Extracted data entries:
::::::

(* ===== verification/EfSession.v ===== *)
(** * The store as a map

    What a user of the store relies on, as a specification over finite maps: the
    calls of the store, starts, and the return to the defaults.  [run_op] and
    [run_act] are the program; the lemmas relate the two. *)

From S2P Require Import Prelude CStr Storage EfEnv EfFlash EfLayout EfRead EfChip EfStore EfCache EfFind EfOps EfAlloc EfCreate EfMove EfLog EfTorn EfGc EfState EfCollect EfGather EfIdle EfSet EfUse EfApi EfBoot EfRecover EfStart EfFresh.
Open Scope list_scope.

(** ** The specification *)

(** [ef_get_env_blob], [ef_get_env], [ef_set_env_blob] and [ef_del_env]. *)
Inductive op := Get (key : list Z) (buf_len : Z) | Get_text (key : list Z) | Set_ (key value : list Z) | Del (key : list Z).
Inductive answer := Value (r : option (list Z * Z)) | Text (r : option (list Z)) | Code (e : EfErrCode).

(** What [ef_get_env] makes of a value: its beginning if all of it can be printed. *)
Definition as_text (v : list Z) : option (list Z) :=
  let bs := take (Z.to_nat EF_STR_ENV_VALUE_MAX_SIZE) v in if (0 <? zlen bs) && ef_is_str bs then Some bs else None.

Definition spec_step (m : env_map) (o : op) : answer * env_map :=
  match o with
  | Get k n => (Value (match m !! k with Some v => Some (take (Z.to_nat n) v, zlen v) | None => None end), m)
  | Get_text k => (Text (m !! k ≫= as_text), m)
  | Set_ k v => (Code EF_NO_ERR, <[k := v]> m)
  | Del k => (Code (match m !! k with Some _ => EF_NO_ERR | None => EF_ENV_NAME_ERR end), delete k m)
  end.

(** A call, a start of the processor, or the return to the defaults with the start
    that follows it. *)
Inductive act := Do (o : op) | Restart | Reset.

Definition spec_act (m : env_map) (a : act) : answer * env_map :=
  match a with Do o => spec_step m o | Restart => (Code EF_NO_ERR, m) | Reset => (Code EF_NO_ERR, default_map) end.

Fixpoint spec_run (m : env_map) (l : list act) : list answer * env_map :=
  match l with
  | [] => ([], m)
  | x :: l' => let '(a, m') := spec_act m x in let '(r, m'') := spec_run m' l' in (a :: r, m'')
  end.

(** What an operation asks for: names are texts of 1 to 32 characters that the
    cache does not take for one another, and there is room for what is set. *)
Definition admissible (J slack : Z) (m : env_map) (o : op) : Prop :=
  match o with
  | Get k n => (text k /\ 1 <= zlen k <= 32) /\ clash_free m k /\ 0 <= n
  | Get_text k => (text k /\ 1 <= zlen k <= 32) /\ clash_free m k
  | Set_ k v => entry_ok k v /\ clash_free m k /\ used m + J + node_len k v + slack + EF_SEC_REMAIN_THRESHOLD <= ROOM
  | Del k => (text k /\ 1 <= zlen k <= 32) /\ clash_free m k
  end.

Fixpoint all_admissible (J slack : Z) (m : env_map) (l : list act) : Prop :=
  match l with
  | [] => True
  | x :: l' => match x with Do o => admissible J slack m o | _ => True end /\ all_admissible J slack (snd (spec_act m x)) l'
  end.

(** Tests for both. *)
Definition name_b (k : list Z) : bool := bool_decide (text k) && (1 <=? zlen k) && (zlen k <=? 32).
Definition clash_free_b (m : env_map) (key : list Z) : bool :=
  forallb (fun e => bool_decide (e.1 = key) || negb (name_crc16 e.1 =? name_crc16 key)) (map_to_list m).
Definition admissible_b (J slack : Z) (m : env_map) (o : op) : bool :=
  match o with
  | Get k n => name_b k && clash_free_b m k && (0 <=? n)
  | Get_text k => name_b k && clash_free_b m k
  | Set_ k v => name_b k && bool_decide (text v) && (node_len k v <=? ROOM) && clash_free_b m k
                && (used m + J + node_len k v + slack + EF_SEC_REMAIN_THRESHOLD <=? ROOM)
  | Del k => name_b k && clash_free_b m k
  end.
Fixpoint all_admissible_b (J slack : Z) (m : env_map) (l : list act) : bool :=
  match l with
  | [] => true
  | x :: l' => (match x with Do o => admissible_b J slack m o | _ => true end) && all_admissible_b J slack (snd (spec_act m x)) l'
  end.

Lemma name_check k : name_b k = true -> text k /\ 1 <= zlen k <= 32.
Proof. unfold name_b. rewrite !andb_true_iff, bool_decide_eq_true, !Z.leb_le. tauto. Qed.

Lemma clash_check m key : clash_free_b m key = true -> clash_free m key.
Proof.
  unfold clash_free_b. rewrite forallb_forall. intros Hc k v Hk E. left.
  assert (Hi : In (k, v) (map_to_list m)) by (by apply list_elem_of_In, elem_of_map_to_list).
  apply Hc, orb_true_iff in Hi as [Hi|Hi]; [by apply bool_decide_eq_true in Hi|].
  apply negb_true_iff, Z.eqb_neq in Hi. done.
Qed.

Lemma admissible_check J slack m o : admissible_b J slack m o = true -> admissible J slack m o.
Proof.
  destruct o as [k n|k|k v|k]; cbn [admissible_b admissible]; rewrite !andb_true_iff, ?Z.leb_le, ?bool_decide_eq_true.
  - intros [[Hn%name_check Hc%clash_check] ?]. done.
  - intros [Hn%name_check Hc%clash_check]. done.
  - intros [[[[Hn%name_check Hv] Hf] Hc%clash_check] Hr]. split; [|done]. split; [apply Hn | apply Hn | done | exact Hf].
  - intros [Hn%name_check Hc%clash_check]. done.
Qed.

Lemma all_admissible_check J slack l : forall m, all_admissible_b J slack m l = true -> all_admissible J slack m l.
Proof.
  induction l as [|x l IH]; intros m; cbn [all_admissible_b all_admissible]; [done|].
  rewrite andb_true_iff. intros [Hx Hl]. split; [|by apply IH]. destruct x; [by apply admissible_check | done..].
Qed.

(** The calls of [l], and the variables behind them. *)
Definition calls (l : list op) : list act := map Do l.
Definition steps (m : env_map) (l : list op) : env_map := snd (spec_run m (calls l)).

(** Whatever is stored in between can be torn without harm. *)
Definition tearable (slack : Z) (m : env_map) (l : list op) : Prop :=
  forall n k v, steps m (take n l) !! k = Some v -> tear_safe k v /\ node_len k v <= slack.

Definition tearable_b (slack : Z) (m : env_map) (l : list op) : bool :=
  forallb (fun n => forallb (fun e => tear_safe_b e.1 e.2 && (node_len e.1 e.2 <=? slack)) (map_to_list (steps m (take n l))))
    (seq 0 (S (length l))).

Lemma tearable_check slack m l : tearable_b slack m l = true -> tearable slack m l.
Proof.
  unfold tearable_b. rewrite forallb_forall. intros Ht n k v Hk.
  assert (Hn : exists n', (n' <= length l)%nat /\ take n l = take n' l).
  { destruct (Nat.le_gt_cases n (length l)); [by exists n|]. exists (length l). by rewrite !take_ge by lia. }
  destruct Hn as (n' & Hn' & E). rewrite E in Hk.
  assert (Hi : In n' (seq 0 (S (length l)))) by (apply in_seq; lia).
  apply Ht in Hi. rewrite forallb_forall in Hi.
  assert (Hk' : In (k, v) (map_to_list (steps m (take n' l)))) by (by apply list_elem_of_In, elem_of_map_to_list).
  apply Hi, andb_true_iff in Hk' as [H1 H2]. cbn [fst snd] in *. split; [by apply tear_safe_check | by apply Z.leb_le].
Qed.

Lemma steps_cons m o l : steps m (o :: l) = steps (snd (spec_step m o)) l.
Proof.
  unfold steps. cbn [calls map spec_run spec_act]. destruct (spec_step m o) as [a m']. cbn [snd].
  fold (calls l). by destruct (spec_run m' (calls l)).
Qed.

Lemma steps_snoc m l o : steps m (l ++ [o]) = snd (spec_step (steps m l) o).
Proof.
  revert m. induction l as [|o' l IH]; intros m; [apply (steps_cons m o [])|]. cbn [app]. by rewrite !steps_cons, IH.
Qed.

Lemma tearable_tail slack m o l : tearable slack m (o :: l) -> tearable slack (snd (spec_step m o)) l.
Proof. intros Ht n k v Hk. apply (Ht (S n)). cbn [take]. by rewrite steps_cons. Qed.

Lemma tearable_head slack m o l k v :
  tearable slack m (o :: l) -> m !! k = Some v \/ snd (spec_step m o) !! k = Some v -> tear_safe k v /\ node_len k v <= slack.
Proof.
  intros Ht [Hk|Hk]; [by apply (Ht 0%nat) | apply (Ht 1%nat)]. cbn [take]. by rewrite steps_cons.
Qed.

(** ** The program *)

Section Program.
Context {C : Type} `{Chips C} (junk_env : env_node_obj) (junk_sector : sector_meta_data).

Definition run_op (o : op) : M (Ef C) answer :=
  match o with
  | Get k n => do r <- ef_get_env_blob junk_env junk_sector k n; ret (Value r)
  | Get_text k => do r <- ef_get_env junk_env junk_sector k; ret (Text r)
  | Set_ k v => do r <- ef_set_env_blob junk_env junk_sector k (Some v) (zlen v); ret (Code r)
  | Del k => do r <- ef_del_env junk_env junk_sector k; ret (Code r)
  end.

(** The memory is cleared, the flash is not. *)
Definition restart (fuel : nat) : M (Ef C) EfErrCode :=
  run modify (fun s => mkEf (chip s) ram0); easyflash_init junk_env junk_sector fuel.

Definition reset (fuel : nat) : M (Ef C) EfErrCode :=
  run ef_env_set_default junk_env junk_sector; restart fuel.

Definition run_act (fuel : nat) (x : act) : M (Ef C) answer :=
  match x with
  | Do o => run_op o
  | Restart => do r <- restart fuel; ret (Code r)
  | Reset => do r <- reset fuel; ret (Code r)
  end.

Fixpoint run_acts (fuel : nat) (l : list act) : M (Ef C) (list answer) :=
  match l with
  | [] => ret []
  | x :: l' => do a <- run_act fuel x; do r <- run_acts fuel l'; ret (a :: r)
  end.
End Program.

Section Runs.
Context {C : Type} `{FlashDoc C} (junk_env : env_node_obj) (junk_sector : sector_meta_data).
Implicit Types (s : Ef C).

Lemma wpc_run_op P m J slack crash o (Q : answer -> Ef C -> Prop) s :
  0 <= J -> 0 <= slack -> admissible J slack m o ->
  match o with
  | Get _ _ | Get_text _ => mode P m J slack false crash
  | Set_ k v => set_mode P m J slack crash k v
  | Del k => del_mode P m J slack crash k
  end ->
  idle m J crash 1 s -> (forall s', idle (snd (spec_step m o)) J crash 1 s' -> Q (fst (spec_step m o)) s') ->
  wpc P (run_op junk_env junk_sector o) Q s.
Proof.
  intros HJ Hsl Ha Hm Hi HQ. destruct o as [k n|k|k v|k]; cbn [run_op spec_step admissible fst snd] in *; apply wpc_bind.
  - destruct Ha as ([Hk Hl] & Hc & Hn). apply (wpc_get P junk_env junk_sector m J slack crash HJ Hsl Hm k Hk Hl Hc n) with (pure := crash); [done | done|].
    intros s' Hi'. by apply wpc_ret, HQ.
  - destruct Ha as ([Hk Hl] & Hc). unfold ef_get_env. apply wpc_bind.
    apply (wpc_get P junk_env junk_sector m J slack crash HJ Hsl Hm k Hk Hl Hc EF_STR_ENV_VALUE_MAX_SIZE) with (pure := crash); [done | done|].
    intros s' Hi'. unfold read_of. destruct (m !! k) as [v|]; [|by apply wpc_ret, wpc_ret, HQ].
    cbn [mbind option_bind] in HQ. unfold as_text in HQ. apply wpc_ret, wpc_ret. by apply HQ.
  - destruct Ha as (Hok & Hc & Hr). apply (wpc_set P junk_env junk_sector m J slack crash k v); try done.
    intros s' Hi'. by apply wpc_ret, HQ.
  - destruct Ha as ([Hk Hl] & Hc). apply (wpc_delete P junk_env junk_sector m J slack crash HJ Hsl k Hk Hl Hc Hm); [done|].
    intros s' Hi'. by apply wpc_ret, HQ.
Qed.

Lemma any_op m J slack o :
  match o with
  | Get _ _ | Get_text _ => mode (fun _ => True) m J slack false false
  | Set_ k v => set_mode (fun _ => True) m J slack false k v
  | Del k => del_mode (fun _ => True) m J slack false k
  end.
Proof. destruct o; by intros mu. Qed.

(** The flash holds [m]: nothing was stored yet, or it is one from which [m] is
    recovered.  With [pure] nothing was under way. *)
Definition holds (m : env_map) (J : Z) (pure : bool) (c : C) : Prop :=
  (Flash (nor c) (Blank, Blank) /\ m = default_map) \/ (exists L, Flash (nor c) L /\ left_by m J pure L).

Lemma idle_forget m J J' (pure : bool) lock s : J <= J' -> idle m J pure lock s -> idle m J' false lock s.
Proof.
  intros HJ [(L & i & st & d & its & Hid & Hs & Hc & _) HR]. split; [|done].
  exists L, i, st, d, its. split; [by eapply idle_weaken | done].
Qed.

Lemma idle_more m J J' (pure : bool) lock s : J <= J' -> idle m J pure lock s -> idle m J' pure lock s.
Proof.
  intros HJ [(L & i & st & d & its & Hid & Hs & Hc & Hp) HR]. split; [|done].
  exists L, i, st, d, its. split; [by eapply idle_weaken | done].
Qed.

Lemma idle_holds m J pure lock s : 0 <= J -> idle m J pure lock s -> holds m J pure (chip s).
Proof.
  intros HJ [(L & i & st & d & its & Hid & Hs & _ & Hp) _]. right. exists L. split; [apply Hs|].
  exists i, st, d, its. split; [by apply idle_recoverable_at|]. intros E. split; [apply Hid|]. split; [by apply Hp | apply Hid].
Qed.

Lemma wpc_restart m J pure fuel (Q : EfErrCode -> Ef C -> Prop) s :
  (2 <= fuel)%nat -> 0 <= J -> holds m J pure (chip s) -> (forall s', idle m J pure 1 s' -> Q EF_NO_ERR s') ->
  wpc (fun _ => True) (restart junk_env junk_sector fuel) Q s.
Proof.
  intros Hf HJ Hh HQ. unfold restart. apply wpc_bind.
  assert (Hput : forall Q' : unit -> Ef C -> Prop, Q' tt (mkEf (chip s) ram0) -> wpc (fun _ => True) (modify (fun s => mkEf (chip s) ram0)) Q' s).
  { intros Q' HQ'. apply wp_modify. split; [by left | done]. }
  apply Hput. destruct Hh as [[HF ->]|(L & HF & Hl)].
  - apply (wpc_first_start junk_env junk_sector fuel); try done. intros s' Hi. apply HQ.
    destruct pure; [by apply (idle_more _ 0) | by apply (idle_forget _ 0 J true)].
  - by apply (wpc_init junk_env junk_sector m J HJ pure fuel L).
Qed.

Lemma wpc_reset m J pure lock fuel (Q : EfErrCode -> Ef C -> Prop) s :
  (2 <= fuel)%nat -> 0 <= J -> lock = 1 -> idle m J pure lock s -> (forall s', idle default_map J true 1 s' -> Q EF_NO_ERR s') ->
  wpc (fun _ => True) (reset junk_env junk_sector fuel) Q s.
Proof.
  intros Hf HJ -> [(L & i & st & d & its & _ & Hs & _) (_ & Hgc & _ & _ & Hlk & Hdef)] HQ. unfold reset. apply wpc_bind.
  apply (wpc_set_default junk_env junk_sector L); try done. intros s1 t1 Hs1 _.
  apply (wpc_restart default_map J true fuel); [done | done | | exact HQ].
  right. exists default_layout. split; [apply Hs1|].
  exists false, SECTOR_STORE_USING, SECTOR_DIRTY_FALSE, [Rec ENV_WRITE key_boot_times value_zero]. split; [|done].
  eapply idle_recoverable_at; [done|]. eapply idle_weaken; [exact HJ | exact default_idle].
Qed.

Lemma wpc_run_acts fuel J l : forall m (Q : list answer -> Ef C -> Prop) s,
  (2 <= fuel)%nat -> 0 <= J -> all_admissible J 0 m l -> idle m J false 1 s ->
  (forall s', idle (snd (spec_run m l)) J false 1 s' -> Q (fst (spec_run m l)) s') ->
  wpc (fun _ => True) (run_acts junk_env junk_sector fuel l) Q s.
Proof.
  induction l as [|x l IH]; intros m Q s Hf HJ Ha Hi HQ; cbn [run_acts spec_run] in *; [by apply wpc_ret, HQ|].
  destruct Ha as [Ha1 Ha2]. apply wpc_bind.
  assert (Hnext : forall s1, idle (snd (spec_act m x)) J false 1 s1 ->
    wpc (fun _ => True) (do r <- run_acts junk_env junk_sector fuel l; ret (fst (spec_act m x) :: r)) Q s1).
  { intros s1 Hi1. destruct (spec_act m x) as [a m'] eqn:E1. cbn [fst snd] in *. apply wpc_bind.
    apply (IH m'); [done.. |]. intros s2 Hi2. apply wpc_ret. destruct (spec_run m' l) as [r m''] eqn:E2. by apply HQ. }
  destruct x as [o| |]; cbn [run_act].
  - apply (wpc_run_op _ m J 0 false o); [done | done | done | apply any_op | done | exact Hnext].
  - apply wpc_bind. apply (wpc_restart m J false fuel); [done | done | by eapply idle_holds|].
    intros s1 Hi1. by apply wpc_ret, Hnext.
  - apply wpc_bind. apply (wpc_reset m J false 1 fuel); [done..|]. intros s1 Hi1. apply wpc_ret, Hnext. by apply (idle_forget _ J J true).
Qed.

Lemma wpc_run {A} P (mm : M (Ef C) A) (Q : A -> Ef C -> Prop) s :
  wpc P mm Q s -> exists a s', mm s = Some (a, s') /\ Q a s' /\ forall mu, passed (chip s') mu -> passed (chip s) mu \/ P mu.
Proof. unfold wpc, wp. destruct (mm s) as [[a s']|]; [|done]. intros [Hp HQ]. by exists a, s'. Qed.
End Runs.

::::::

# WHAT THE TASK ASKS:
The required output is the set of lines from the first line of the data through the line that contains "(** ** The specification *)", transcribed exactly.

# THE ANSWER:
(* ===== verification/EfSession.v ===== *)
(** * The store as a map

    What a user of the store relies on, as a specification over finite maps: the
    calls of the store, starts, and the return to the defaults.  [run_op] and
    [run_act] are the program; the lemmas relate the two. *)

From S2P Require Import Prelude CStr Storage EfEnv EfFlash EfLayout EfRead EfChip EfStore EfCache EfFind EfOps EfAlloc EfCreate EfMove EfLog EfTorn EfGc EfState EfCollect EfGather EfIdle EfSet EfUse EfApi EfBoot EfRecover EfStart EfFresh.
Open Scope list_scope.

(** ** The specification *)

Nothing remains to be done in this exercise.